Solved: e1000: eth0: e1000_clean_tx_irq: Detected Tx Unit Hang

On one amd64 machine running CentOS 5.5 x86_64 the e1000 network interfaces go down and up with the following messages:

e1000: eth0: e1000_clean_tx_irq: Detected Tx Unit Hang
 Tx Queue             <0>
 TDH                  <62>
 TDT                  <8d>
 next_to_use          <8d>
 next_to_clean        <62>
 time_stamp           <10037f7b6>
 next_to_watch        <62>
 jiffies              <10037fcd4>
 next_to_watch.status <0>
NETDEV WATCHDOG: eth0: transmit timed out

This issue usually appears on machines with 4GB or more memory. I have tried a lot of things but no luck.

The fix comes with new Intel’s e1000 driver.

Download the latest driver from e1000 stable on SF (8.0.25 at the time of writing).

Build the RPM:

rpmbuild -tb /path/to/e1000-8.0.25.tar.gz

Install the new e1000 RPM driver:

rpm -ivh /usr/src/redhat/RPMS/x86_64/e1000-8.0.25-1.x86_64.rpm

Add ignore_64bit_dma=1 driver option in /etc/modprobe.conf:

options e1000 ignore_64bit_dma=1

Reboot and enjoy!

From e1000 README file:

Valid Range:   0-xxxxxxx (0=off)
Default Value: 0
Usage: insmod e1000.ko ignore_64bit_dma=1

When non zero the driver will only request DMA mapping of host memory
in the lower 4GB region. This provides a workaround for users of AMD platforms
GA-MA78G-DS3H & SM4021M-T2R+ that have reported TXHangs on system that have
>4GB RAM, suspected caused by some (no deep root cause) issue in the Dual
Address Cycle (DAC) DMA mechanism needed to access addresses above 4GB.
Setting ignore_64bit_dma to 1 activates the workaround.
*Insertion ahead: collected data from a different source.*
(* ===== verification/LeaderlessQuorum.v ===== *)
(** * Quorum consistency of leaderless replication

    A cluster of [Leaderless] nodes on a network that may lose and reorder messages but, like the
    fabric, does not duplicate them.  The goroutines of coordinating calls are entries of [wcalls] and
    [rcalls].  Three fields only observe a run: the entries whose write was reported successful, and
    with each read the entries so reported before it began and the nodes it asked. *)

From S2P Require Import Prelude Storage Clock Crdt Conflict Quorum HashRing Transport Node Leaderless.
#[local] Open Scope nat_scope.

Module LeaderlessQuorum.
Import Message Resolver Leaderless.

(** Where a read is: collecting, fetching the value behind a digest, or waiting for a blocking repair. *)
Inductive rstate := RWaiting | RFetching (best : KVEntry) (s : nat) | RRepairing (s : nat).

Record RCall := MkRCall {
  rc_call : ReadCall;
  rc_state : rstate;
  rc_after : list KVEntry;
  rc_targets : list string;
}.

(** A read's answer to its client. *)
Record Answer := MkAnswer { a_node : string; a_call : ReadCall; a_after : list KVEntry; a_result : error + KVEntry }.

Record Sys := MkSys {
  nodes : gmap string LeaderlessNode;
  net : list Message;
  wcalls : gmap (string * nat) WriteCall;
  rcalls : gmap (string * nat) RCall;
  confirmed : list KVEntry;
  answers : list Answer;
}.

Inductive action :=
  | AWrite (k : string) (now : Z) (key : string) (value : option string)
  | ADelete (k : string) (now : Z) (key : string)
  | AAck (k : string) (s : nat)
  | ATimer (k : string) (s : nat)
  | AGrace (k : string) (s : nat)
  | ARead (k : string) (draw : nat → nat) (key : string)
  | ARecv (k : string) (s : nat)
  | AReadEnd (k : string) (s : nat) (now : Z)
  | AFetchEnd (k : string) (s : nat) (now : Z) (timeout : bool)
  | ARepairEnd (k : string) (s : nat)
  | ADeliver (i : nat) (now : Z)
  | ADrop (i : nat)
  | AHints (k : string)
  | AState (k : string) (st : Node.NodeState)
  | ASkew (k : string) (ms : Z).

Definition put (y : Sys) (k : string) (n : LeaderlessNode) (ms : list Message) : Sys :=
  MkSys (<[k := n]> (nodes y)) (net y ++ ms) (wcalls y) (rcalls y) (confirmed y) (answers y).

(** A write call moves on; a positive answer confirms its entry. *)
Definition put_write (y : Sys) (k : string) (n : LeaderlessNode) (w : wstep) : Sys :=
  let '(c, r, ms) := w in
  MkSys (<[k := n]> (nodes y)) (net y ++ ms) (<[(k, w_seq c) := c]> (wcalls y)) (rcalls y)
    (confirmed y ++ match r with Some true => [w_entry c] | _ => [] end) (answers y).

Definition put_read (y : Sys) (k : string) (n : LeaderlessNode) (rc : RCall) (ms : list Message) : Sys :=
  MkSys (<[k := n]> (nodes y)) (net y ++ ms) (wcalls y) (<[(k, r_seq (rc_call rc)) := rc]> (rcalls y)) (confirmed y) (answers y).

Definition log_answer (y : Sys) (k : string) (rc : RCall) (res : error + KVEntry) : Sys :=
  MkSys (nodes y) (net y) (wcalls y) (rcalls y) (confirmed y)
    (answers y ++ [MkAnswer k (rc_call rc) (rc_after rc) res]).

Definition end_read (y : Sys) (k : string) (n : LeaderlessNode) (s : nat) (rep : option nat) (ms : list Message) : Sys :=
  MkSys (<[k := read_return n s rep]> (nodes y)) (net y ++ ms) (wcalls y) (delete (k, s) (rcalls y)) (confirmed y) (answers y).
(** Logged operations that have yet to reach the store. *)
Definition opens (y : Sys) : list LogEntry := flat (λ call, option_list (c_logged call)) (calls y).

Record writes_ok (y : Sys) : Prop := {
  wo_calls c call e : calls y !! c = Some call → e ∈ c_done call ∨ c_logged call = Some e → in_log (LL y) e;
  wo_origin c call e : calls y !! c = Some call → c_stamped call = Some e ∨ c_logged call = Some e → le_OriginID e = l_id (ldr y);
  wo_store : store_eqv (l_store (ldr y)) (replay (stored y));
  wo_once : stored y ++ opens y ≡ₚ LL y;
}.

Lemma writes_same y y' : calls y' = calls y → stored y' = stored y → l_store (ldr y') = l_store (ldr y) → LL y' = LL y →
  l_id (ldr y') = l_id (ldr y) → writes_ok y → writes_ok y'.
Proof. intros Hc Hs Hst Hl Hid [H1 H2 H3 H4]. split; unfold opens; rewrite ?Hc, ?Hs, ?Hst, ?Hl, ?Hid; done. Qed.

Record inv (y : Sys) : Prop := {
  i_ldr : leader_ok (ldr y);
  i_fols k f : fols y !! k = Some f → f_id f = k ∧ fol_ok (LL y) f;
  i_types m : m ∈ sent y → is_ae m ∨ m_Type m = MsgAppendAck ∨ m_Type m = MsgSync;
  i_ae m : m ∈ sent y → is_ae m → m_SeqNo m ≤ seqNo (ldr y) ∧ ∀ e, e ∈ m_Entries m → in_log (LL y) e;
  i_writes : writes_ok y;
  i_same m m' : m ∈ sent y → m' ∈ sent y → is_ae m → is_ae m' → 0 < m_SeqNo m → m_SeqNo m' = m_SeqNo m →
    m_Entries m' = m_Entries m;
  i_acks m : m ∈ sent y → m_Type m = MsgAppendAck → 0 < m_AckIndex m →
    m_AckIndex m ≤ seqNo (ldr y) ∧ has_seq y (m_SenderID m) (m_AckIndex m) ∧
    ∃ m', m' ∈ sent y ∧ is_ae m' ∧ m_SeqNo m' = m_AckIndex m ∧ m_TargetID m' = m_SenderID m;
  i_wait s w : ackChs (ldr y) !! s = Some w → 0 < s ∧ s ≤ seqNo (ldr y) ∧ NoDup (w_peers w) ∧
    (∀ m, m ∈ sent y → is_ae m → m_SeqNo m = s → m_TargetID m ∈ w_peers w) ∧
    ∀ p, p ∈ w_received w → p ∈ w_peers w ∧ has_seq y p s;
  i_done s w : (s, w, true) ∈ finished y → 0 < s ∧ s ≤ seqNo (ldr y) ∧ outcome y s w;
}.

(** A later state of the cluster: nothing broadcast earlier is forgotten or added to. *)
Record later (y y' : Sys) : Prop := {
  la_fols p f : fols y !! p = Some f → ∃ f', fols y' !! p = Some f' ∧ ∀ e, in_log (LL y) e → holds f e → holds f' e;
  la_sent m : m ∈ sent y' → is_ae m → 0 < m_SeqNo m → m_SeqNo m ≤ seqNo (ldr y) → m ∈ sent y;
}.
This parameter is different than other parameters, in that it is a
single (not 1,1,1 etc.) parameter applied to all driver instances and
it is also available during runtime at

Update: if your newer kernel crashes with e1000 ElRepo driver version 8.0.30 or older (detailed here), please update to the latest version, currently 8.0.35. Thanks again ElRepo!